Наши источники имеют имена. В 1989 году автор этих строк разговаривал с людьми, которые хорошо помнили самую страшную из всех прилуцких былей.


II. Люто есть место


Люто есть место и зело страшно.

Ужасается ум мой, и трепещет душа моя, вспоминая сие,

Протопоп Аввакум.


К воротам Спасо-Прилуцкого музея-заповедника подходит пожилой грузный мужчина. Пока другие посетители берут билеты, он смотрит вглубь монастыря и, ни к кому не обращаясь, видимо, просто думая вслух, говорит:

— Вот здесь и бегал семилетним пацаном.

— Так же, поди, хулиганил, как нынешние? — с усмешкой спрашивает женщина-кассир.

— Хулиганил… — в голосе мужчины нe чувствуется вызова, лишь нежелание опровергать, — A вы коренная, местная? — неожиданно спрашивает он.

— Нет.

— Тогда не знаете, — короткий непонятный разговор на этом обрывается.

Мужчина проходит на территорию, и показывая своим попутчикам на здание братского корпуса, говорит: «Здесь мы жили на втором этаже. Ничего почти не изменилось».


***

Этот мужчина — Рафаил Лаврентьевич Адлер, по происхождению — немец, предки которого переселилась на Украину ещё при Екатерине П. В 20-е годы ХХ века Адлеры жили под Одессой большой семьей. Отец — Лаврентий Яковлевич, мать — Агафья Андреевна и 11 детей, в том числе и маленький Рафаил, который был в семье предпоследним. Отец был учителем, человеком всесторонне образованным, но и в крестьянском хозяйстве толк знал. Все вместе обрабатывали свой земельный надел, имели двух лошадей, двух коров — не так уж и много для такой огромной семьи. Весь надел, впрочем, обрабатывать не удавалось, не хватало сил. Хоть и не голодали Адлеры тогда, но нанять работников было не на что.

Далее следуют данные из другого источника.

Lemma intersect_refines w L C n TA TB :
  world_repr w L C n ->
  exists l, world_collect_intersection w TA TB = Some l /\ StronglySorted Z.lt l /\
  forall i, i ∈ l <-> exists e, e_index e = i /\ is_Some (C !! (TA, e)) /\ is_Some (C !! (TB, e)).
Proof.
  intros Hr. unfold world_collect_intersection.
  destruct (storage_cases w L C n TA Hr) as [(_ & -> & HA)|(ia & sa & MA & _ & _ & -> & Hsa & HvA)]; simpl.
  { destruct (storage_cases w L C n TB Hr) as [(_ & -> & _)|(? & ? & ? & _ & _ & -> & _)]; simpl;
      (exists []; split; [done|]; split; [constructor|]; intros i; split; [by intros ?%not_elem_of_nil|];
       intros (e & _ & [v Hv] & _); congruence). }
  destruct (storage_cases w L C n TB Hr) as [(_ & -> & HB)|(ib & sb & MB & _ & _ & -> & Hsb & HvB)]; simpl.
  { exists []; split; [done|]; split; [constructor|]; intros i; split; [by intros ?%not_elem_of_nil|].
    intros (e & _ & _ & [v Hv]); congruence. }
  destruct (and_words_spec _ _ _ _ (sr_presence _ _ Hsa) (sr_presence _ _ Hsb)) as [Hs Hin].
  set (l := words_indices 0 _) in *.
  assert (forall i, i ∈ l <-> exists e, e_index e = i /\ is_Some (C !! (TA, e)) /\ is_Some (C !! (TB, e))) as Hspec.
  { intros i. rewrite Hin, !elem_of_dom. split.
    - intros [[[g a] Ha] [[g' b] Hb]]. apply HvA in Ha. apply HvB in Hb.
      assert (mkEntity i g = mkEntity i g') as He by (eapply comp_index_inj; done).
      exists (mkEntity i g). split; [done|]. split; [by eexists|]. rewrite He. by eexists.
    - intros (e & <- & [a Ha] & [b Hb]). destruct e as [i g]. apply HvA in Ha. apply HvB in Hb. simpl. eauto. }
  exists l. rewrite map_wrap_id, merge_sort_sorted; [done|done|].
  intros i Hi. apply Hspec in Hi as (e & <- & [a Ha] & _). apply (wr_live _ _ _ _ Hr) in Ha as [HL _].
  pose proof (live_range _ _ _ _ (wr_entities _ _ _ _ Hr) HL). pose proof (er_len _ _ _ (wr_entities _ _ _ _ Hr)).
  unfold is_u, U32_MAX in *. lia.
Qed.

(** The query on the abstract state: the entity of an index is the one its
    generation in the table names. *)
Definition visit_spec (gens : list Z) C (TA TB : TypeId) (idx : Z) : option (Entities.Entity * V * V) :=
  g ← gens !z idx; let e := mkEntity idx g in
  a ← C !! (TA, e); b ← C !! (TB, e); Some (e, a, b).

Fixpoint query2_spec {S} (gens : list Z) C (TA TB : TypeId) (candidates : list Z)
    (f : S -> Entities.Entity -> V -> V -> S * V * V) (acc : S) : gmap (TypeId * Entities.Entity) V * S :=
  match candidates with
  | [] => (C, acc)
  | idx :: candidates =>
      match visit_spec gens C TA TB idx with
      | Some (e, a, b) =>
          let '(acc, a, b) := f acc e a b in
          query2_spec gens (<[(TB, e) := b]> (<[(TA, e) := a]> C)) TA TB candidates f acc
      | None => query2_spec gens C TA TB candidates f acc
      end
  end.

Definition with_pair w ia TA sa ib TB sb : World V := with_slot (with_slot w ia TA sa) ib TB sb.

Lemma world_get_mut_slot w T i s s' e f ok :
  w_by_type w !! T = Some i -> w_slots w !z i = Some (Some (T, s)) -> storage_get_mut s e f = Some (s', ok) ->
  world_get_mut w T e f = Some (with_slot w i T s', ok).
Proof.
  intros HT Hs Hg. unfold world_get_mut, world_storage, world_slot_index. rewrite HT, Hs. simpl.
  rewrite Z.eqb_refl. simpl. by rewrite Hg.
Qed.

Record pair_at w (ia : Z) TA sa (ib : Z) TB sb : Prop := {
  pa_ne : ia <> ib;
  pa_ta : w_by_type w !! TA = Some ia;
  pa_tb : w_by_type w !! TB = Some ib;
  pa_a : w_slots w !z ia = Some (Some (TA, sa));
  pa_b : w_slots w !z ib = Some (Some (TB, sb))
}.

Lemma with_slot_a w ia TA sa ib TB sb sa' :
  pair_at w ia TA sa ib TB sb -> pair_at (with_slot w ia TA sa') ia TA sa' ib TB sb.
Proof.
  intros []. split; simpl; try done; [apply zget_zset_eq; by eapply zget_Some|by rewrite zget_zset_ne].
Qed.

Lemma with_slot_b w ia TA sa ib TB sb sb' :
  pair_at w ia TA sa ib TB sb -> pair_at (with_slot w ib TB sb') ia TA sa ib TB sb'.
Proof.
  intros []. split; simpl; try done; [by rewrite zget_zset_ne|apply zget_zset_eq; by eapply zget_Some].
Qed.

Lemma view_reads C T M s e :
  comp_view C T M -> storage_repr s M -> 0 <= e_index e ->
  storage_contains s e = Some (match C !! (T, e) with Some _ => true | None => false end) /\
  storage_get s e = Some (C !! (T, e)).
Proof.
  intros Hv Hs H0. rewrite (contains_refines s M e Hs H0), (storage_get_refines s M e Hs H0), (view_get C T M e Hv).
  split; [|done]. f_equal. by destruct (C !! (T, e)).
Qed.

(** One candidate. *)
Lemma pair_visit w L C n ia TA sa ib TB sb idx :
  world_repr w L C n -> TA <> TB -> 0 <= idx -> pair_at w ia TA sa ib TB sb ->
  (exists e a b, e_index e = idx /\
    visit_spec (en_generations (w_entities w)) C TA TB idx = Some (e, a, b) /\
    storage_generation_at sa idx = Some (Some (e_generation e)) /\
    storage_contains sa e = Some true /\ storage_contains sb e = Some true /\
    storage_get sa e = Some (Some a) /\ storage_get sb e = Some (Some b) /\
    forall a' b', exists sa' sb',
      storage_get_mut sa e (const a') = Some (sa', true) /\ storage_get_mut sb e (const b') = Some (sb', true) /\
      world_repr (with_pair w ia TA sa' ib TB sb') L (<[(TB, e) := b']> (<[(TA, e) := a']> C)) n) \/
  (visit_spec (en_generations (w_entities w)) C TA TB idx = None /\
   (storage_generation_at sa idx = Some None \/
    exists g, storage_generation_at sa idx = Some (Some g) /\
      storage_contains sa (mkEntity idx g) = Some true /\ storage_contains sb (mkEntity idx g) = Some false)).
Proof.
  intros Hr Hne H0 Hp. pose proof Hp as [_ HTA HTB Ha Hb].
  destruct (wr_types _ _ _ _ Hr TA ia HTA) as (sa0 & MA & Ha0 & HsA & HvA). rewrite Ha in Ha0. simplify_eq.
  destruct (wr_types _ _ _ _ Hr TB ib HTB) as (sb0 & MB & Hb0 & HsB & HvB). rewrite Hb in Hb0. simplify_eq.
  unfold visit_spec. rewrite (generation_at_refines _ _ _ HsA H0). destruct (MA !! idx) as [[g a]|] eqn:HMA; simpl.
  2: { right. split; [|by left]. destruct (en_generations _ !z idx) as [g|]; [|done]. simpl.
       destruct (C !! (TA, mkEntity idx g)) eqn:Hc; [|done]. apply HvA in Hc. congruence. }
  apply HvA in HMA. set (e := mkEntity idx g) in *.
  assert (en_generations (w_entities w) !z idx = Some g) as ->.
  { apply (wr_live _ _ _ _ Hr) in HMA as [HL _]. by apply (in_live _ _ _ _ (wr_entities _ _ _ _ Hr)) in HL as [Hg _]. }
  simpl. fold e. rewrite HMA. simpl.
  destruct (view_reads C TA MA sa0 e HvA HsA H0) as [HcA HgA0]. destruct (view_reads C TB MB sb0 e HvB HsB H0) as [HcB0 HgB0].
  rewrite HMA in HcA, HgA0. destruct (C !! (TB, e)) as [b|] eqn:HcB; simpl; [left|right]; simpl in *.
  2: { split; [done|]. right. by exists g. }
  exists e, a, b. repeat (split; [done|]). intros a' b'.
  destruct (storage_get_mut_refines sa0 MA e (const a') HsA H0) as (sa' & HgA & _).
  destruct (storage_get_mut_refines sb0 MB e (const b') HsB H0) as (sb' & HgB & _).
  rewrite (view_get C TA MA e HvA), HMA, bool_decide_eq_true_2 in HgA by done.
  rewrite (view_get C TB MB e HvB), HcB, bool_decide_eq_true_2 in HgB by done.
  exists sa', sb'. split; [done|]. split; [done|].
  destruct (world_get_mut_refines w L C n TA e (const a') Hr H0) as (w1 & Hw1 & Hr1).
  rewrite (world_get_mut_slot w TA ia sa0 sa' e _ true HTA Ha HgA) in Hw1. simplify_eq. rewrite HMA in Hr1.
  pose proof (with_slot_a _ _ _ _ _ _ _ sa' Hp) as [_ _ HTB1 _ Hb1].
  destruct (world_get_mut_refines _ L _ n TB e (const b') Hr1 H0) as (w2 & Hw2 & Hr2).
  rewrite (world_get_mut_slot _ TB ib sb0 sb' e _ true HTB1 Hb1 HgB) in Hw2. simplify_eq.
  rewrite lookup_insert_ne, HcB in Hr2 by congruence. exact Hr2.
Qed.

Lemma pair_refines {S} (f : S -> Entities.Entity -> V -> V -> S * V * V) candidates : forall w L C n ia TA sa ib TB sb acc,
  world_repr w L C n -> TA <> TB -> Forall (fun i => 0 <= i) candidates -> pair_at w ia TA sa ib TB sb ->
  let '(C', acc') := query2_spec (en_generations (w_entities w)) C TA TB candidates f acc in
  exists sa' sb', pair_for_each sa sb candidates f acc = Some (sa', sb', acc') /\
  world_repr (with_pair w ia TA sa' ib TB sb') L C' n.
Proof.
  induction candidates as [|idx cs IH]; intros w L C n ia TA sa ib TB sb acc Hr Hne Hc Hp; cbn [query2_spec pair_for_each].
  { exists sa, sb. split; [done|]. destruct Hp as [_ _ _ Ha Hb]. unfold with_pair, with_slot. simpl.
    rewrite (zset_id _ ia) by done. rewrite (zset_id _ ib) by done. by destruct w. }
  inv Hc. destruct (pair_visit w L C n ia TA sa ib TB sb idx Hr Hne H1 Hp)
    as [(e & a & b & <- & -> & -> & Hca & Hcb & Hga & Hgb & Hupd)|[-> Hskip]].
  - cbn [mbind option_bind]. replace (mkEntity (e_index e) (e_generation e)) with e by (by destruct e).
    rewrite Hca, Hcb. cbn [mbind option_bind andb]. rewrite Hga, Hgb. cbn [mbind option_bind].
    destruct (f acc e a b) as [[acc' a'] b']. destruct (Hupd a' b') as (sa1 & sb1 & -> & Hmb & Hr1).
    cbn [mbind option_bind]. rewrite Hmb. cbn [mbind option_bind].
    assert (pair_at (with_pair w ia TA sa1 ib TB sb1) ia TA sa1 ib TB sb1) as Hp1.
    { by eapply with_slot_b, with_slot_a. }
    specialize (IH _ _ _ _ _ _ _ _ _ _ acc' Hr1 Hne H2 Hp1). simpl in IH.
    destruct (query2_spec _ _ _ _ _ _ _) as [C' acc2]. destruct IH as (sa2 & sb2 & -> & Hr2).
    exists sa2, sb2. split; [done|]. unfold with_pair, with_slot in *. simpl in *.
    pose proof (pa_ne _ _ _ _ _ _ _ Hp). rewrite (zset_comm _ ib ia) in Hr2 by done. by rewrite !zset_zset in Hr2.
  - specialize (IH w L C n ia TA sa ib TB sb acc Hr Hne H2 Hp).
    destruct (query2_spec _ _ _ _ _ _ _) as [C' acc2]. destruct IH as (sa2 & sb2 & He & Hr2).
    exists sa2, sb2. split; [|done].
    destruct Hskip as [->|(g & -> & Hca & Hcb)]; [done|]. cbn [mbind option_bind]. by rewrite Hca, Hcb.
Qed.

Так было до 1929 года, когда попали они в списки подлежащих раскулачиванию. Две коровы да две лошади — уже предмет для зависти. To что немцы, и дети в основном говорят по-немецки — прекрасный повод для неприязни. И, в довершение ко всему, хозяин — интеллигент. Дескать, знаем мы этих интеллигентов. Вывозили ночью на подводах, потом по железной дороге на север…

В вотчине Прилуцкого монастыря, насчитывавшей в XVII веке сто деревень, проживало 2800 крестьян. Раскулаченных земледельцев сам монастырь вместил до 20-и тысяч. Кстати, и прежним крестьянам слово «монастырь» далеко не всегда радовало слух. В 60-70-е годы XVII века от отчаяния крестьяне начали своевольничать. Так старец Ефрем жаловался, что они перекосили монастырскую межу во ржаном поле. Монастырские власти распорялились: «Учинить наказание, бить батогами». А вот раскулаченные рады были бы отделаться батогами.

«Привезли нас с родителями сюда в декабре 1929 года, — рассказывает Рафаил Лаврентьевич, — Четверых братьев, которые были постарте, сразу же отправили дальше по этапу. А мы провели в монастырских стенах долгие и мучительные полгода — до мая 1930-го. Нары в корпусе стояли очень плотно, к тому же они были трехъярусные. Воздух от такого скопления людей всегда стоял очень спертый. Мне, мальчишке, казалось тогда, что здесь и топить не надо — люди достаточно надышат, И всё-таки многим переселенцам не хватило места под крышей. Среди нас были татары, большинство из них так и жили на улице — у костров грелись».